Go through the lines below and tally each one holding "ignoreCount". Write only the total.
#### Exercise data ####
(* ===== verification/Sync.v ===== *)
(** * Sync: counters, fences, alarms and awaits of [Xext/sync.c]

    A trigger waits for a condition on a sync object.  It belongs to an alarm,
    which sends an event and moves its threshold on, or to one condition of an
    await, which blocks a client until one of its conditions comes true.  Every
    object lists the triggers that wait for it; when the object changes or is
    destroyed, they are checked in turn.

    Sync objects, alarms and awaits are cells of a heap addressed by their XID,
    which is unique among the live resources; using a cell that was freed is
    undefined.  [resources] is the resource database as the file sees it: which
    of these ids are in it, and with which type. *)

From S2P Require Import Prelude.
From S2P Require Import Wire.
From S2P Require Import Request.

(** ** Protocol constants *)
Definition XSyncCACounter : Z := 1.
Definition XSyncCAValueType : Z := 2.
Definition XSyncCAValue : Z := 4.
Definition XSyncCATestType : Z := 8.
Definition XSyncCADelta : Z := 16.
Definition XSyncCAEvents : Z := 32.
(** [Xext/sync.c: XSyncCAAllTrigger 108-109] *)
Definition XSyncCAAllTrigger : Z :=
  Z.lor (Z.lor XSyncCACounter XSyncCAValueType) (Z.lor XSyncCAValue XSyncCATestType).
Definition XSyncAbsolute : Z := 0.
Definition XSyncRelative : Z := 1.
Definition XSyncPositiveTransition : Z := 0.
Definition XSyncNegativeTransition : Z := 1.
Definition XSyncPositiveComparison : Z := 2.
Definition XSyncNegativeComparison : Z := 3.
Definition XSyncAlarmActive : Z := 0.
Definition XSyncAlarmInactive : Z := 1.
Definition XSyncAlarmDestroyed : Z := 2.
Definition XSyncBadCounter : Z := 0.
Definition XSyncBadAlarm : Z := 1.
Definition XSyncBadFence : Z := 2.
Definition DixReadAccess : Z := 1.
Definition DixWriteAccess : Z := 2.
Definition DixDestroyAccess : Z := 4.
Definition DixGetAttrAccess : Z := 16.
Definition DixSetAttrAccess : Z := 32.
Definition None_ : Z := 0.

(** ** Data *)

Inductive sync_type := SYNC_COUNTER | SYNC_FENCE.
#[export] Instance sync_type_eq : EqDecision sync_type.
Proof. solve_decision. Defined.

(** The functions that can be plugged into [pTrigger->CheckTrigger]. *)
Inductive check_fn :=
  | SyncCheckTriggerPositiveComparison
  | SyncCheckTriggerNegativeComparison
  | SyncCheckTriggerPositiveTransition
  | SyncCheckTriggerNegativeTransition
  | SyncCheckTriggerFence.

(** A trigger inside an alarm, or inside condition [i] of an await; this also
    tells which functions it calls when it fires. *)
Inductive trigger_ref := TAlarm (a : Z) | TAwait (u : Z) (i : nat).
#[export] Instance trigger_ref_eq : EqDecision trigger_ref.
Proof. solve_decision. Defined.

(** [miext/sync/misyncstr.h: _SyncTrigger 65-75] *)
Record SyncTrigger := MkTrig {
  pSync : option Z;
  wait_value : Z;
  value_type : Z;
  test_type : Z;
  test_value : Z;
  CheckTrigger : option check_fn
}.
#[export] Instance eta_trig : Settable SyncTrigger := fun t =>
  MkTrig (pSync t) (wait_value t) (value_type t) (test_type t) (test_value t) (CheckTrigger t).
(** Memory cleared by [calloc]. *)
Definition trigger0 : SyncTrigger := MkTrig None 0 0 0 0 None.

(** [Xext/syncsrv.h: SyncCounterType 63-68] *)
Inductive SyncCounterType :=
  XSyncCounterNeverChanges | XSyncCounterNeverIncreases | XSyncCounterNeverDecreases |
  XSyncCounterUnrestricted.
#[export] Instance counter_type_eq : EqDecision SyncCounterType.
Proof. solve_decision. Defined.

(** Which pair of [QueryValue] and [BracketValues] a system counter has. *)
Inductive sys_funcs := Servertime | IdleTime.

(** [value_less] and [value_greater] point into the [SysCounterInfo]; the
    model keeps whether they are null.
    [Xext/sync.c: IdleCounterPriv 2401-2405] *)
Record IdleCounterPriv := MkIdle { value_less : bool; value_greater : bool; deviceid : Z }.
#[export] Instance eta_idle : Settable IdleCounterPriv := fun p =>
  MkIdle (value_less p) (value_greater p) (deviceid p).

(** [Xext/syncsrv.h: SysCounterInfo 78-89] *)
Record SysCounterInfo := MkSys {
  sc_name : list Z;
  resolution : Z;
  bracket_greater : Z;
  bracket_less : Z;
  counterType : SyncCounterType;
  sc_funcs : sys_funcs;
  sc_private : option IdleCounterPriv
}.
#[export] Instance eta_sys : Settable SysCounterInfo := fun s =>
  MkSys (sc_name s) (resolution s) (bracket_greater s) (bracket_less s) (counterType s) (sc_funcs s)
    (sc_private s).

(** A counter or a fence.
    [miext/sync/misyncstr.h: _SyncObject 42-63] *)
Record SyncObject := MkSync {
  so_client : option Z;
  pTriglist : list trigger_ref;
  so_type : sync_type;
  initialized : bool;
  beingDestroyed : bool;
  value : Z;
  pSysCounterInfo : option SysCounterInfo;
  triggered : bool
}.
#[export] Instance eta_sync : Settable SyncObject := fun s =>
  MkSync (so_client s) (pTriglist s) (so_type s) (initialized s) (beingDestroyed s) (value s)
    (pSysCounterInfo s) (triggered s).

(** [Xext/syncsrv.h: SyncAlarm 97-105] *)
Record SyncAlarm := MkAlarm {
  al_trigger : SyncTrigger;
  al_client : Z;
  delta : Z;
  al_events : Z;
  al_state : Z;
  pEventClients : list (Z * Z)
}.
#[export] Instance eta_alarm : Settable SyncAlarm := fun a =>
  MkAlarm (al_trigger a) (al_client a) (delta a) (al_events a) (al_state a) (pEventClients a).

(** [Xext/syncsrv.h: SyncAwait 113-117] *)
Record SyncAwait := MkAwait { aw_trigger : SyncTrigger; event_threshold : Z }.
#[export] Instance eta_await : Settable SyncAwait := fun w => MkAwait (aw_trigger w) (event_threshold w).

(** The header and the conditions, allocated in one piece; [delete_id] is the
    address.  [Xext/syncsrv.h: SyncAwaitUnion 107-122] *)
Record SyncAwaitUnion := MkUnion {
  hd_client : Z;
  num_waitconditions : nat;
  conditions : list SyncAwait
}.
#[export] Instance eta_union : Settable SyncAwaitUnion := fun u =>
  MkUnion (hd_client u) (num_waitconditions u) (conditions u).

Inductive RESTYPE := RTCounter | RTAwait | RTAlarm | RTAlarmClient | RTFence.
#[export] Instance restype_eq : EqDecision RESTYPE.
Proof. solve_decision. Defined.

(** What clients are sent; 64-bit values go as a high and a low word.  The time
    of an event is left out: reading the current time may process input. *)
Definition hilo (v : Z) : Z * Z := (u32 (Z.shiftr v 32), u32 v).
Definition int64 (hi lo : Z) : Z := i64 (hi * 4294967296 + lo).
Inductive sync_output :=
  | AlarmNotify (to : Z) (alarm : Z) (counter_value alarm_value : Z * Z) (state : Z)
  | CounterNotify (to : Z) (counter : Z) (wait_value counter_value : Z * Z) (cnt : Z) (destroyed : bool)
  | OReply (to : Z) (r : Reply).

(** The handlers the file registers with [RegisterBlockAndWakeupHandlers]. *)
Inductive sync_handler := ServertimeHandlers | IdleTimeHandlers (counter : Z).
#[export] Instance sync_handler_eq : EqDecision sync_handler.
Proof. solve_decision. Defined.

Record SyncState := MkState {
  objects : gmap Z SyncObject;
  alarms : gmap Z SyncAlarm;
  awaits : gmap Z SyncAwaitUnion;
  resources : gmap Z (RESTYPE * Z);
  SysCounterList : list Z;
  ignoreCount : gmap Z Z;
  clientGone : gset Z;
  priority : gmap Z Z;
  errorValue : gmap Z Z;
  out : list sync_output;
  handlers : list sync_handler;
  Now : Z;
  pnext_time : bool;
  ServertimeCounter : option Z;
  isItTimeToYield : bool;
  millis : Z;
  last_event : gmap Z Z;
  was_reset : gset Z;
  allocs : nat
}.
#[export] Instance eta_state : Settable SyncState := fun s =>
  MkState (objects s) (alarms s) (awaits s) (resources s) (SysCounterList s) (ignoreCount s)
    (clientGone s) (priority s) (errorValue s) (out s) (handlers s) (Now s) (pnext_time s)
    (ServertimeCounter s) (isItTimeToYield s) (millis s) (last_event s) (was_reset s) (allocs s).

(** What the file uses of the resource database and the security hooks: the
    owner of an id, whether a new id is legal, the status of the access hook,
    a fresh fake id, and the drawables. *)
Class SyncEnv := {
  CLIENT_ID : Z -> Z;
  legal_range : Z -> Z -> bool;
  xace : Z -> Z -> Z -> Z;
  owner_access : Z -> Z -> Z -> Z;
  FakeClientID : gset Z -> Z -> Z;
  fake_fresh : forall used c, FakeClientID used c ∉ used /\ FakeClientID used c <> None_;
  lookup_drawable : Z -> Z -> Z;
  SyncErrorBase : Z
}.

(** ** Checked arithmetic *)

(** The sum, wrapped, and whether it overflowed.
    [Xext/sync.c: checked_int64_add] *)
Definition checked_int64_add (a b : Z) : Z * bool :=
  let result := i64 (u64 (u64 a + u64 b)) in
  (result, Bool.eqb (a <? 0) (b <? 0) && negb (Bool.eqb (a <? 0) (result <? 0))).

(** [Xext/sync.c: checked_int64_subtract] *)
Definition checked_int64_subtract (a b : Z) : Z * bool :=
  let result := i64 (u64 (u64 a - u64 b)) in
  (result, negb (Bool.eqb (a <? 0) (b <? 0)) && negb (Bool.eqb (a <? 0) (result <? 0))).

Section Sync.
Context `{SyncEnv} (al : allocator).
Implicit Types (st : SyncState) (t : SyncTrigger) (r : trigger_ref) (o : SyncObject).

(** ** Access *)

Definition set_object st (i : Z) o : SyncState := st <| objects ::= <[i := o]> |>.
Definition on_object st (i : Z) (f : SyncObject -> SyncObject) : SyncState := st <| objects ::= alter f i |>.
Definition on_alarm st (a : Z) (f : SyncAlarm -> SyncAlarm) : SyncState := st <| alarms ::= alter f a |>.
Definition on_union st (u : Z) (f : SyncAwaitUnion -> SyncAwaitUnion) : SyncState :=
  st <| awaits ::= alter f u |>.
Definition set_error st (c v : Z) : SyncState := st <| errorValue ::= <[c := v]> |>.
Definition emit st (e : sync_output) : SyncState := st <| out ::= fun l => l ++ [e] |>.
####
▶ _Solution to the problem_
2